Yulia Mahr and Compton Verney Begin Partnership with Speaking in Dreams Installation

THERE are spaces that demand silence – and then there are those that invite it. Compton Verney‘s neoclassical chapel, designed in the 1770s by Lancelot Brown, has long been such a place. A Palladian marvel perched on the north slope of the house, with an interior once home to tombs of Verney’s family and now, has undergone restorations to showcase an exercise in restrained elegance. From 9 October to 2 November 2025, serenity will tremble.

Yulia Mahr and Compton Verney Speaking in Dreams. Photograph: © Compton Verney and Jamie Woodley

Speaking in Dreams, a new installation by the Hungarian-born British artist Yulia Mahr, transforms the chapel into a tactile and dreamlike space where time collapses. The work inaugurates Mahr’s long-term collaboration with Compton Verney, setting the tone for a series of interventions that will entwine the site’s 300-year-long history with her own distinctive language: both poetic and psychological.

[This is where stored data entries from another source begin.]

(** * TarefasAPI: the in-memory task store of [node-api/index.js]

    A shallow embedding of the Express handlers of [index.js] together with
    the properties of the store they maintain.  The process-wide globals
    [dataMap] and [nextId] become an explicit [state] that every handler
    takes and returns; a handler is a function from the state and the
    parsed request to the new state and what was sent to the client. *)

From Stdlib Require Import Floats.SpecFloat.
From stdpp Require Import base numbers list sorting strings pretty.

Set Warnings "-register-all".
Local Open Scope string_scope.
Local Open Scope list_scope.
Local Open Scope N_scope.

(** ** JavaScript values

    What [express.json()] hands to a handler is a parsed JSON value.  The
    handlers go on to mutate it ([task.id = id], [delete task.value.id]), and
    an assignment to a named property of an array is kept by the array next
    to its elements, so arrays carry a second list for such properties (it is
    empty right after parsing).  Numbers are IEEE doubles; only their
    truthiness is looked at.  A string is its sequence of code units.

    Objects hold their properties in insertion order.  Every request body is
    parsed afresh and a stored object is never mutated after [dataMap.set],
    so no two live references ever observe each other's writes and values
    can be passed by copy. *)
Inductive value : Type :=
| VNull
| VBool (b : bool)
| VNum (x : spec_float)
| VStr (s : string)
| VArr (elems : list value) (props : list (string * value))
| VObj (props : list (string * value)).

(** ** Insertion-ordered string-keyed tables

    Both a JavaScript object and a [Map] with string keys keep one entry
    per key, in the order the keys were first inserted.  [get] reads the
    entry of a key and [delete] leaves none behind. *)
Module Table.
Section ops.
Context {V : Type}.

Mahr’s practice – spanning multi-media disciplines like sculpture, photography, and immersive installation – has always balanced on the threshold between intimacy and myth. Employing chiaroscuro, monochromatic tones, and still-life compositions, her works feel suspended in an almost devotional hush. In Speaking in Dreams, she brings that sensibility to the heart of Compton Verney.

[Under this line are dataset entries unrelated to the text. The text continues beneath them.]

(** shifting right *)
Lemma shr_1_m (mrs : shr_record) :
  0 <= shr_m mrs -> shr_m (shr_1 mrs) = shr_m mrs / 2 /\ 0 <= shr_m (shr_1 mrs).
Proof.
  destruct mrs as [m r s]. cbn [shr_m shr_1]. intros H.
  destruct m as [|[p|p|]|p]; cbn [shr_m]; try lia.
  - split; [reflexivity|lia].
  - split; [|lia]. apply (Z.div_unique _ _ _ 1); lia.
  - split; [|lia]. apply (Z.div_unique _ _ _ 0); lia.
  - split; [reflexivity|lia].
Qed.

Lemma iter_shr_1_m (n : positive) (mrs : shr_record) :
  0 <= shr_m mrs ->
  shr_m (iter_pos shr_1 n mrs) = shr_m mrs / 2 ^ Zpos n
  /\ 0 <= shr_m (iter_pos shr_1 n mrs).
Proof.
  revert mrs. induction n as [n IH|n IH|]; intros mrs H; cbn [iter_pos].
  - destruct (shr_1_m mrs H) as [E1 H1].
    destruct (IH _ H1) as [E2 H2]. destruct (IH _ H2) as [E3 H3].
    split; [|done]. rewrite E3, E2, E1.
    rewrite !Z.div_div by lia. f_equal.
    symmetry. apply pow2_xI.
  - destruct (IH _ H) as [E2 H2]. destruct (IH _ H2) as [E3 H3].
    split; [|done]. rewrite E3, E2.
    rewrite !Z.div_div by lia. f_equal.
    symmetry. apply pow2_xO.
  - apply shr_1_m. done.
Qed.


Lemma fexp_eq (e : Z) : fexp prec emax e = Z.max (e - 53) (-1074).
Proof. reflexivity. Qed.

Lemma shr_fexp_noshift (m e : Z) :
  fexp prec emax (Zdigits2 m + e) <= e ->
  shr_fexp prec emax m e loc_Exact
  = ({| shr_m := m; shr_r := false; shr_s := false |}, e).
Proof.
  intros H. unfold shr_fexp, shr. cbn [shr_record_of_loc].
  destruct (fexp prec emax (Zdigits2 m + e) - e) as [|p|p] eqn:E; try done. lia.
Qed.

Lemma shr_fexp_shift (m e : Z) :
  0 <= m -> e < fexp prec emax (Zdigits2 m + e) ->
  exists mrs,
    shr_fexp prec emax m e loc_Exact = (mrs, fexp prec emax (Zdigits2 m + e))
    /\ shr_m mrs = m / 2 ^ (fexp prec emax (Zdigits2 m + e) - e).
Proof.
  intros Hm H. unfold shr_fexp, shr. cbn [shr_record_of_loc].
  destruct (fexp prec emax (Zdigits2 m + e) - e) as [|p|p] eqn:E; try lia.
  eexists. split.
  - f_equal. lia.
  - by apply iter_shr_1_m.
Qed.

Lemma round_nearest_even_bounds (m : Z) (l : location) :
  m <= round_nearest_even m l <= m + 1.
Proof.
  unfold round_nearest_even. destruct l as [|[]]; try lia.
  destruct (Z.even m); lia.
Qed.

(** A mantissa already at its exponent is left alone. *)
Lemma binary_round_aux_canonical (s : bool) (m : positive) (e : Z) :
  fexp prec emax (Zpos (digits2_pos m) + e) <= e ->
  binary_round_aux prec emax s (Zpos m) e loc_Exact
  = if e <=? 971 then S754_finite s m e else S754_infinity s.
Proof.
  intros H. unfold binary_round_aux.
  rewrite shr_fexp_noshift by done. cbn [shr_m loc_of_shr_record round_nearest_even].
  rewrite shr_fexp_noshift by done. cbn [shr_m]. reflexivity.
Qed.

Lemma digits2_pos_shift (m m' : positive) (k : Z) :
  0 <= k -> Zpos m' = Zpos m * 2 ^ k ->
  Zpos (digits2_pos m') = Zpos (digits2_pos m) + k.
Proof.
  intros Hk E. apply digits2_pos_unique. rewrite E.
  pose proof (digits2_pos_bounds m) as [H1 H2].
  replace (Zpos (digits2_pos m) + k - 1) with (Zpos (digits2_pos m) - 1 + k) by lia.
  rewrite !Z.pow_add_r by lia.
  assert (0 < 2 ^ k) by (apply Z.pow_pos_nonneg; lia).
  split; [apply Z.mul_le_mono_nonneg_r; lia|apply Z.mul_lt_mono_pos_r; lia].
Qed.

(** What [binary_round] returns, from an exponent not below [emin]. *)
Lemma binary_round_shape (s : bool) (M : positive) (ez : Z) :
  -1074 <= ez ->
  let f := fexp prec emax (Zpos (digits2_pos M) + ez) in
  exists (m' : positive) (e' : Z),
    binary_round prec emax s M ez
    = (if e' <=? 971 then S754_finite s m' e' else S754_infinity s)
    /\ ((f <= ez /\ e' = f /\ Zpos m' = Zpos M * 2 ^ (ez - f))
        \/ (ez < f /\ e' = f
            /\ Zpos M / 2 ^ (f - ez) <= Zpos m' <= Zpos M / 2 ^ (f - ez) + 1
            /\ Zpos m' < 2 ^ 53)
        \/ (ez < f /\ e' = f + 1 /\ Zpos m' = 2 ^ 52
            /\ Zpos M / 2 ^ (f - ez) + 1 = 2 ^ 53)).
Proof.
  intros Hez f. unfold binary_round. fold f.
  destruct (Z.le_gt_cases f ez) as [Hle|Hgt].
  - destruct (shl_align_spec M ez f Hle) as [E1 E2].
    destruct (shl_align M ez f) as [mz ez'] eqn:E. cbn [fst snd] in E1, E2. subst ez'.
    exists mz, f. split; [|left; done].
    apply binary_round_aux_canonical.
    rewrite (digits2_pos_shift M mz (ez - f)) by (done || lia).
    replace (Zpos (digits2_pos M) + (ez - f) + f) with (Zpos (digits2_pos M) + ez) by lia.
    fold f. lia.
  - rewrite shl_align_id by lia.
    assert (Hf : f = Zpos (digits2_pos M) + ez - 53).
    { unfold f in *. rewrite fexp_eq in *. lia. }
    pose proof (digits2_pos_bounds M) as [HM1 HM2].
    set (d := Zpos (digits2_pos M)) in *.
    assert (Hp : 2 ^ d = 2 ^ 53 * 2 ^ (f - ez)).
    { rewrite <- Z.pow_add_r by lia. f_equal. lia. }
    assert (Hp' : 2 ^ (d - 1) = 2 ^ 52 * 2 ^ (f - ez)).
    { rewrite <- Z.pow_add_r by lia. f_equal. lia. }
    assert (Hpos : 0 < 2 ^ (f - ez)) by (apply Z.pow_pos_nonneg; lia).
    set (q := Zpos M / 2 ^ (f - ez)).
    assert (Hq : 2 ^ 52 <= q < 2 ^ 53).
    { unfold q. split.
      - apply Z.div_le_lower_bound; lia.
      - apply Z.div_lt_upper_bound; lia. }
    unfold binary_round_aux.
    destruct (shr_fexp_shift (Zpos M) ez) as (mrs & E & Em); [lia| |].
    { cbn [Zdigits2]. fold d. fold f. lia. }
    cbn [Zdigits2] in E, Em. fold d in E, Em. fold f in E, Em. fold q in Em.
    rewrite E.
    pose proof (round_nearest_even_bounds (shr_m mrs) (loc_of_shr_record mrs)) as Hr.
    set (m1 := round_nearest_even (shr_m mrs) (loc_of_shr_record mrs)) in *.
    rewrite Em in Hr.
    destruct m1 as [|m1p|m1p] eqn:Em1; try lia.
    destruct (Z.eq_dec (Zpos m1p) (2 ^ 53)) as [Hc|Hc].
    + (* the carry *)
      assert (Hd : Zpos (digits2_pos m1p) = 54).
      { apply digits2_pos_unique. rewrite Hc. change (54 - 1) with 53.
        split; [lia|]. apply Z.pow_lt_mono_r; lia. }
      destruct (shr_fexp_shift (Zpos m1p) f) as (mrs2 & E2 & Em2); [lia| |].
      { cbn [Zdigits2]. rewrite Hd, fexp_eq. lia. }
      cbn [Zdigits2] in E2, Em2. rewrite Hd in E2, Em2.
      assert (Hf1 : fexp prec emax (54 + f) = f + 1) by (rewrite fexp_eq; lia).
      rewrite Hf1 in E2, Em2. rewrite E2.
      replace (f + 1 - f) with 1 in Em2 by lia.
      rewrite Hc in Em2. change (2 ^ 53 / 2 ^ 1) with (2 ^ 52) in Em2.
      rewrite Em2. change (2 ^ 52) with (Zpos (2 ^ 52)%positive).
      exists (2 ^ 52)%positive, (f + 1). split; [reflexivity|].
      right. right. repeat split; try done. lia.
    + assert (Hd : Zpos (digits2_pos m1p) = 53).
      { apply digits2_pos_unique. change (53 - 1) with 52. lia. }
      rewrite shr_fexp_noshift.
      2:{ cbn [Zdigits2]. rewrite Hd, fexp_eq. lia. }
      cbn [shr_m]. exists m1p, f. split; [reflexivity|].
      right. left. repeat split; try done; lia.
Qed.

Within the chapel’s pristine white geometry, Mahr introduces natural materials (charcoal, taxidermy, and ash) to stage a meditation on anxiety as the defining hum of our age. Her installation doesn’t disturb the space so much as converse with it, echoing the way Capability Brown’s own design blurred boundaries between art and nature, control and wildness.

Yulia Mahr and Compton Verney Speaking in Dreams. Photograph: © Compton Verney and Jamie Woodley

A key motif of the work is the crow: a dark, intelligent sentinel of folklore. At Compton Verney, where the birds are a familiar presence, Mahr elevates them into symbols of communication between worlds. “I was born in an era and in a culture where dreams and folklore were still relevant. Hungary has one of the most symbolically rich and spiritually ambivalent folk traditions in Europe, where dreamworlds are saturated with longing, threat, and metamorphosis,” explains Mahr. “

“Actually, throughout my whole childhood – but especially after my mother and I moved to the UK – I lived more in a dream world than the real world. I became semi mute for a couple of years, my dream world becoming a tool of self-preservation that allowed me to navigate a national and linguistic change that I found so utterly overwhelming and alienating. Crows – which appear in my piece – symbolise warning almost universally across folklore traditions. Their urgent call couldn’t be louder.”

For Compton Verney, Speaking in Dreams marks the beginning of an ambitious partnership with an artist uniquely attuned to the site’s poetic possibilities. Over the coming years, Mahr will respond to the estate’s 120 acres of art and nature, weaving together its layered histories and her own meditations on spirituality, ritual, and renewal.